When I visited Vienna last spring with my aunt, I absolutely loved the beautiful architecture and the philosophy behind the Hundertwasser House.

The vision of the artist Hundertwasser was to create a house in harmony between humans and nature. It is a colourful residential house, with a special shape, no straight lines, and over 200 trees on the balconies and terraces.

I had planned to visit “Kunst und Café” coffeehouse on the ground floor. They show a film where Hundertwasser leads you through the inside of the building. But when we arrived, the café was closed. I felt disappointed that I wouldn’t get the chance to see it this time. I told my aunt, “I wish that we meet someone that will invite us inside.” Even though I knew it is very unlikely, I still hoped for it.

After looking around the area, we had become hungry. Not ready to leave this magical area yet, we decided to have dinner at a Terrace café, which is part of the Hundertwasser House.

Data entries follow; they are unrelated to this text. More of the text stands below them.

(** * Citation manager: normalisation, merge, validation, rendering, store

    A shallow embedding of the citation-manager agent
    ([agents/citation_manager/engine.py], [validators.py], [csl_engine.py]
    and [ltm.py]) together with the properties its specification states.

    Conventions of the embedding:
    - a Python [dict] with string keys is a [gmap string value];
      [d.get(k)] is [get d k], which yields [VNone] for a missing key;
    - a Python [str] is a [string] whose characters are the code points
      0..255; [isspace], [lower], [isupper], ... are Python's own tables
      restricted to that range.  Literals of the source that hold a
      character above 255 (the dashes of two messages) are kept as text;
    - code that can raise returns a [result]; [try/except Exception] is
      [catch];
    - the CSL engine, the style files on disk and the SQLite table are
      explicit state: an environment record and a list of rows;
    - [re.search], [re.match] and [re.split] in the extractor are a
      backtracking matcher over the patterns it uses; the operating
      system and the Crossref lookup are a record and a function the
      definitions take as arguments. *)

From Stdlib Require Import ZArith QArith Ascii String List Bool Lia.
From stdpp Require Import base option list gmap strings pretty.

Set Warnings "-register-all".
Local Open Scope string_scope.
Local Open Scope bool_scope.
Local Open Scope list_scope.

(** ** Python values and built-ins *)

Module Py.

(** JSON-shaped values a record can hold (floats and nested objects are
    not needed by the functions embedded here). *)
Inductive value :=
| VNone
| VBool (b : bool)
| VInt (z : Z)
| VStr (s : string)
| VList (l : list value).

Inductive exn :=
| AttributeError
| TypeError
| ValueError
| OverflowError
| RuntimeError (msg : string)
| FileNotFoundError (msg : string)
| ProgrammingError
| EngineError.

Inductive result (A : Type) :=
| Ok (a : A)
| Raise (e : exn).
Arguments Ok {A} a.
Arguments Raise {A} e.

Definition bind {A B} (r : result A) (k : A -> result B) : result B :=
  match r with
  | Ok a => k a
  | Raise e => Raise e
  end.

(** [try: r except Exception: h] *)
Definition catch {A} (r : result A) (h : result A) : result A :=
  match r with
  | Ok a => Ok a
  | Raise _ => h
  end.

#[export] Instance result_bind : MBind result := fun A B k r => bind r k.
#[export] Instance result_ret : MRet result := @Ok.

Definition is_ok {A} (r : result A) : bool :=
  match r with
  | Ok _ => true
  | Raise _ => false
  end.

(** Truth value of [bool(v)]. *)
Definition truthy (v : value) : bool :=
  match v with
  | VNone => false
  | VBool b => b
  | VInt z => negb (z =? 0)%Z
  | VStr s => negb (s =? "")
  | VList l => match l with [] => false | _ => true end
  end.

(** [a or b] *)
Definition por (a b : value) : value := if truthy a then a else b.

(** [d.get(k)] and [d.get(k, dflt)] *)
Definition get (d : gmap string value) (k : string) : value :=
  default VNone (d !! k).
Definition get_default (d : gmap string value) (k : string) (dflt : value) : value :=
  default dflt (d !! k).

(** *** Characters *)

Definition code (c : ascii) : N := N_of_ascii c.

Definition between (lo hi : N) (c : ascii) : bool :=
  ((lo <=? code c) && (code c <=? hi))%N.

(** [str.isspace] on one character; also the class [\s] of [re]. *)
Definition isspace (c : ascii) : bool :=
  between 9 13 c || between 28 32 c || (code c =? 133)%N || (code c =? 160)%N.

Definition isdigit (c : ascii) : bool := between 48 57 c.

Definition is_ascii_upper (c : ascii) : bool := between 65 90 c.
Definition is_ascii_lower (c : ascii) : bool := between 97 122 c.
Definition is_ascii_alpha (c : ascii) : bool := is_ascii_upper c || is_ascii_lower c.

(** Upper-case and lower-case letters among the code points 0..255. *)
Definition char_isupper (c : ascii) : bool :=
  between 65 90 c || between 192 214 c || between 216 222 c.
Definition char_islower (c : ascii) : bool :=
  between 97 122 c || (code c =? 170)%N || (code c =? 181)%N || (code c =? 186)%N
  || between 223 246 c || between 248 255 c.

Definition char_lower (c : ascii) : ascii :=
  if char_isupper c then ascii_of_N (code c + 32) else c.

(** SQLite's [LOWER] folds the 26 ASCII letters only. *)
Definition sql_char_lower (c : ascii) : ascii :=
  if is_ascii_upper c then ascii_of_N (code c + 32) else c.

(** *** Strings *)

Fixpoint lower (s : string) : string :=
  match s with
  | "" => ""
  | String c r => String (char_lower c) (lower r)
  end.

Fixpoint lstrip_by (ws : ascii -> bool) (s : string) : string :=
  match s with
  | "" => ""
  | String c r => if ws c then lstrip_by ws r else s
  end.

Fixpoint rstrip_by (ws : ascii -> bool) (s : string) : string :=
  match s with
  | "" => ""
  | String c r =>
      match rstrip_by ws r with
      | "" => if ws c then "" else String c ""
      | r' => String c r'
      end
  end.

Definition strip_by (ws : ascii -> bool) (s : string) : string :=
  rstrip_by ws (lstrip_by ws s).

(** [s.strip()] *)
Definition strip (s : string) : string := strip_by isspace s.

(** [s.startswith(p)] *)
Fixpoint startswith (p s : string) : bool :=
  match p, s with
  | "", _ => true
  | String a p', String b s' => Ascii.eqb a b && startswith p' s'
  | _, "" => false
  end.

Fixpoint drop (n : nat) (s : string) : string :=
  match n, s with
  | O, _ => s
  | S n', String _ r => drop n' r
  | S _, "" => ""
  end.

(** [s.partition(sep)]: the text before the first occurrence of [sep] and
    the text after it, or [None] when [sep] does not occur. *)
Fixpoint partition (sep s : string) : option (string * string) :=
  if startswith sep s then Some ("", drop (String.length sep) s)
  else match s with
       | "" => None
       | String c r =>
           match partition sep r with
           | Some (a, b) => Some (String c a, b)
           | None => None
           end
       end.

(** [sub in s] *)
Definition contains (sub s : string) : bool :=
  match partition sub s with Some _ => true | None => false end.

(** [s.replace(old, new, 1)] for a non-empty [old]. *)
Definition replace1 (old new s : string) : string :=
  match partition old s with
  | Some (a, b) => a +:+ new +:+ b
  | None => s
  end.

(** [s.replace(old, new)] for a non-empty [old]: every occurrence, left to
    right, not overlapping. *)
Fixpoint replace_all_fuel (fuel : nat) (old new s : string) : string :=
  match fuel with
  | O => s
  | S f =>
      match partition old s with
      | Some (a, b) => a +:+ new +:+ replace_all_fuel f old new b
      | None => s
      end
  end.
Definition replace_all (old new s : string) : string :=
  replace_all_fuel (S (String.length s)) old new s.

(** [s.split(sep, 1)[-1]] *)
Definition split1_last (sep s : string) : string :=
  match partition sep s with
  | Some (_, b) => b
  | None => s
  end.

(** [re.split(cls, s)] for a pattern that is one character class. *)
Fixpoint re_split_class (cls : ascii -> bool) (s : string) : list string :=
  match s with
  | "" => [""]
  | String c r =>
      if cls c then "" :: re_split_class cls r
      else match re_split_class cls r with
           | p :: ps => String c p :: ps
           | [] => [String c ""]
           end
  end.

(** [sep.join(l)] on a list of strings. *)
Fixpoint join (sep : string) (l : list string) : string :=
  match l with
  | [] => ""
  | [x] => x
  | x :: r => x +:+ sep +:+ join sep r
  end.

(** The maximal runs of characters outside [cls]:
    [[w for w in re.split(cls+, s) if w]]. *)
Fixpoint words_by (cls : ascii -> bool) (s : string) : list string :=
  match s with
  | "" => []
  | String c r =>
      if cls c then words_by cls r
      else match r with
           | "" => [String c ""]
           | String d _ =>
               if cls d then String c "" :: words_by cls r
               else match words_by cls r with
                    | w :: ws => String c w :: ws
                    | [] => [String c ""]
                    end
           end
  end.

Fixpoint existsb_str (p : ascii -> bool) (s : string) : bool :=
  match s with
  | "" => false
  | String c r => p c || existsb_str p r
  end.

(** [s.isupper()]: some cased character, and none of them lower-case. *)
Definition isupper (s : string) : bool :=
  existsb_str char_isupper s && negb (existsb_str char_islower s).
(** [s.islower()] *)
Definition islower (s : string) : bool :=
  existsb_str char_islower s && negb (existsb_str char_isupper s).

(** *** Conversions: [str(v)], [repr(v)], [int(v)] *)

Definition squote : ascii := ascii_of_N 39.
Definition dquote : ascii := ascii_of_N 34.
Definition backslash : ascii := ascii_of_N 92.

(** [str.isprintable] on one character. *)
Definition isprintable (c : ascii) : bool :=
  between 32 126 c || (between 161 255 c && negb (code c =? 173)%N).

Definition hex_digit (n : N) : ascii :=
  if (n <? 10)%N then ascii_of_N (48 + n) else ascii_of_N (87 + n).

It felt perfect on this warm spring day. The café was not busy, and I started chatting with the waiter. I expressed my amazement with the architecture of this building.  I told him how curious I was to see the inside, and asked if that was possible. He told me that since it is a residential house, it is very rare to get to visit inside. “It is only possible if you know someone that lives there”, he told me smiling.

New guests had arrived and our waiter went to welcome them. He then returned to us and said “well, I actually live in this building. I will finish work in about 30 minutes. If you would like to wait, I can show you a bit inside.” We were delighted. A moment later he gave us a sign to follow him to the entrance. It felt like a dream. Walking up the stairs I admired how colourful it was. At the same time, I was impressed by how many details there were inside as on the outside. He took us to a beautiful roof garden, full of trees and greenery.

This was one of many roof gardens. He took us higher up.  When we entered the top terrace, we were lucky to get a beautiful sunset view over Vienna. We got to visit all the common rooms and the different viewpoints. He told us about the history of the house, and how he is one of the oldest resident living in the building. He emigrated to Austria from Iraq about 25 years ago and felt very happy living in this building.

When we left, we were even more charmed by the Hundertwasser House. We thanked our new friend for taking the time to show us around. We exchanged name cards and told him that we would love to show him a special place in Iceland if he comes and visits. I was on cloud nine on my way back the metro station, extremely thankful for this special experience.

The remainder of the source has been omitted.